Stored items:
* * * * *
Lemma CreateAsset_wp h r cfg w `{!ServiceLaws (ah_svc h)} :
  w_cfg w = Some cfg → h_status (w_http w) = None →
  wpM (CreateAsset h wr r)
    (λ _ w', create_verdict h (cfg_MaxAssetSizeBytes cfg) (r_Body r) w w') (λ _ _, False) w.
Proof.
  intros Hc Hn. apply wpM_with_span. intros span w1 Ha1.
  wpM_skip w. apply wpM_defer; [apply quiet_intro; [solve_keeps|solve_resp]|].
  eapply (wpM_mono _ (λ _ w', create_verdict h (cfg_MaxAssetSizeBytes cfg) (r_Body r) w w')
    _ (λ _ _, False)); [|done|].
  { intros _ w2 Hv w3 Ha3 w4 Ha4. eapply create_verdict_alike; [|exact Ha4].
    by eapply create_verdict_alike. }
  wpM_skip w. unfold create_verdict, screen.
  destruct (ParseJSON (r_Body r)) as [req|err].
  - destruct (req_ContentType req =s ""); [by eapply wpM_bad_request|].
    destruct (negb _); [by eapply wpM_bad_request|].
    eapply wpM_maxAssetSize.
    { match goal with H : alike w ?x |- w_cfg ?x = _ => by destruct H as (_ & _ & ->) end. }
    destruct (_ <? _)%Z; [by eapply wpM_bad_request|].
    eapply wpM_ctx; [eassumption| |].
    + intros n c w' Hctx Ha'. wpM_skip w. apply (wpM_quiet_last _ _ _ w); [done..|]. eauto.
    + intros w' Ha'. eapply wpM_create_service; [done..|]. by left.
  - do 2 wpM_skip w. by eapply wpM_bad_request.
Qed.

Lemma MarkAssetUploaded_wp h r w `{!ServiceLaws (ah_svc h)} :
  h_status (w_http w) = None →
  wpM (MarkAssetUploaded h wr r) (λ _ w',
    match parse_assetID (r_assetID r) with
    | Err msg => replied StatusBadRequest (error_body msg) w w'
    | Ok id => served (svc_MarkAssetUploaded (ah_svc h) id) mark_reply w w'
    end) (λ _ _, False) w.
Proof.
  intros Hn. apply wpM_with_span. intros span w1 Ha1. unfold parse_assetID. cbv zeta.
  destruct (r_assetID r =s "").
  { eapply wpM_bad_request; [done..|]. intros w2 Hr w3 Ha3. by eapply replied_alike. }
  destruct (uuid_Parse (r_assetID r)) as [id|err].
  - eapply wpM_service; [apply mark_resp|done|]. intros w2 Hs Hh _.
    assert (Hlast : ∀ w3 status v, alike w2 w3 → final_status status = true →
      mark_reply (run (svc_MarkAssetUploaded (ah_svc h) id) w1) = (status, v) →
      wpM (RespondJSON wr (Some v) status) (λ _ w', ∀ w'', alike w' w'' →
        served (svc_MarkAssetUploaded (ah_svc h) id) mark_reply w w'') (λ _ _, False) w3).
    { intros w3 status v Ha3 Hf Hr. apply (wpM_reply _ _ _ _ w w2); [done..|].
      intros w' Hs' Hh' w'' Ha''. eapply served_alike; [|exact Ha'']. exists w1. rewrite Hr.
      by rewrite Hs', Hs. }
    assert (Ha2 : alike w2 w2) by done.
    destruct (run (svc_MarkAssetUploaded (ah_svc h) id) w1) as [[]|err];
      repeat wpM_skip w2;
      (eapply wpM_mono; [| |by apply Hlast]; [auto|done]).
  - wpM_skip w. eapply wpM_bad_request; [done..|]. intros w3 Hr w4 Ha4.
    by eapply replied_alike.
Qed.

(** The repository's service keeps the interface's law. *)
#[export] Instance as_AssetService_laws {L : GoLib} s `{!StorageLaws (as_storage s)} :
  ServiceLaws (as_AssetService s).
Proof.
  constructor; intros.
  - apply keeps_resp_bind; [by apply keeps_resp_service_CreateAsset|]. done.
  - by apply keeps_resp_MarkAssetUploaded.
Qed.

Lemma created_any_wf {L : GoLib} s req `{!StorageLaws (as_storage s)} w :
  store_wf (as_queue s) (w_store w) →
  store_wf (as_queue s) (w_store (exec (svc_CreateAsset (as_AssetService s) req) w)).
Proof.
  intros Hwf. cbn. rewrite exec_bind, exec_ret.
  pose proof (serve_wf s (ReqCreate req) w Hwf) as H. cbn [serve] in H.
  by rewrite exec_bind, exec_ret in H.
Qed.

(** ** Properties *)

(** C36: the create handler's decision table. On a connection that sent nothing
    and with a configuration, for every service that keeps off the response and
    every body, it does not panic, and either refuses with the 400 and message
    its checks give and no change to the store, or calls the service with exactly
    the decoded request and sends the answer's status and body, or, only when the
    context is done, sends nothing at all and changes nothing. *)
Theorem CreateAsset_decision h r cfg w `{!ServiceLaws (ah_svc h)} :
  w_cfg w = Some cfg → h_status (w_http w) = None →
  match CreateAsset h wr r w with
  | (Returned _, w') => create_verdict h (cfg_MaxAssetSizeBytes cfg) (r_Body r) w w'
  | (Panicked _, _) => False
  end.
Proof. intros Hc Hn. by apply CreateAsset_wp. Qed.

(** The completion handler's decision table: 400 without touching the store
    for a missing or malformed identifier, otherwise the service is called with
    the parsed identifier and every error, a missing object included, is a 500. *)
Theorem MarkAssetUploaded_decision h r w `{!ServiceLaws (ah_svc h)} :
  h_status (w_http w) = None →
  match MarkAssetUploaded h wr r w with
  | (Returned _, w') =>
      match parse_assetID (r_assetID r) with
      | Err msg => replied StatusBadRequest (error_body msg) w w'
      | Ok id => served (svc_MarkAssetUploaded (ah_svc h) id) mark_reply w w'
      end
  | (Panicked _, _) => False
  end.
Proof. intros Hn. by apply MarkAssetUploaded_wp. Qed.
* * * * *
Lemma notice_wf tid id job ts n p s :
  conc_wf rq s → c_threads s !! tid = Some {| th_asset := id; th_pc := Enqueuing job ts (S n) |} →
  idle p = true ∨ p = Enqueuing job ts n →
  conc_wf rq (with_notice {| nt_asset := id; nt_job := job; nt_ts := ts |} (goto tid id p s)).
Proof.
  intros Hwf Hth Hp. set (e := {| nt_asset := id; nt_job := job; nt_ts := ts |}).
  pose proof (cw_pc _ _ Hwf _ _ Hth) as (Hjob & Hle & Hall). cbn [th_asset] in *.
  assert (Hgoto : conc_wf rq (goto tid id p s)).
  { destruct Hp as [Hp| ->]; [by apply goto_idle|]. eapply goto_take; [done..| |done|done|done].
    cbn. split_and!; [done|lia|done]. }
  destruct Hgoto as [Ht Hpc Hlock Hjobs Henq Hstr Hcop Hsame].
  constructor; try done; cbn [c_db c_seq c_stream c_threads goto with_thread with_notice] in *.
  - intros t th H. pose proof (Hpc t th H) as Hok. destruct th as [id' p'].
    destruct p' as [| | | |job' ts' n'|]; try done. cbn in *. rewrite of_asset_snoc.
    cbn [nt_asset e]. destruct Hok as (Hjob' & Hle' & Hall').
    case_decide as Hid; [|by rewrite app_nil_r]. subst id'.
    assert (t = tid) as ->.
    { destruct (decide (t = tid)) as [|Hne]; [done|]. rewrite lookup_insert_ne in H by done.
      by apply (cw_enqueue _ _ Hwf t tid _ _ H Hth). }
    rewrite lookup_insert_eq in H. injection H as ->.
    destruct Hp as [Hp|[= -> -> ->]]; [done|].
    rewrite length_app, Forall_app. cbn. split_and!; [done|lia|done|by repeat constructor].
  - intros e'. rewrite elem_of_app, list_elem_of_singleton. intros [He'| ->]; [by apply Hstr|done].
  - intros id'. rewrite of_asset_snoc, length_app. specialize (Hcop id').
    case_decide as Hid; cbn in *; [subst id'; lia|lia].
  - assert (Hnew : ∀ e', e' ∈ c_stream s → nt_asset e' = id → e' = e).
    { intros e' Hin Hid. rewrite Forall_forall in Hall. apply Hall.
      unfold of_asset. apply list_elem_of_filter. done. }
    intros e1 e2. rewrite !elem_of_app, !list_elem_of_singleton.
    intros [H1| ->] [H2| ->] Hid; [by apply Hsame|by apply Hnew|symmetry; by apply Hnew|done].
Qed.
* * * * *
Transcribe the records above exactly, beginning at the line that contains "by rewrite exec_bind, exec_ret in H." and ending with the line that contains "(** The completion", both included, and nothing else.

TASK RESULT:
  by rewrite exec_bind, exec_ret in H.
Qed.

(** ** Properties *)

(** C36: the create handler's decision table. On a connection that sent nothing
    and with a configuration, for every service that keeps off the response and
    every body, it does not panic, and either refuses with the 400 and message
    its checks give and no change to the store, or calls the service with exactly
    the decoded request and sends the answer's status and body, or, only when the
    context is done, sends nothing at all and changes nothing. *)
Theorem CreateAsset_decision h r cfg w `{!ServiceLaws (ah_svc h)} :
  w_cfg w = Some cfg → h_status (w_http w) = None →
  match CreateAsset h wr r w with
  | (Returned _, w') => create_verdict h (cfg_MaxAssetSizeBytes cfg) (r_Body r) w w'
  | (Panicked _, _) => False
  end.
Proof. intros Hc Hn. by apply CreateAsset_wp. Qed.

(** The completion handler's decision table: 400 without touching the store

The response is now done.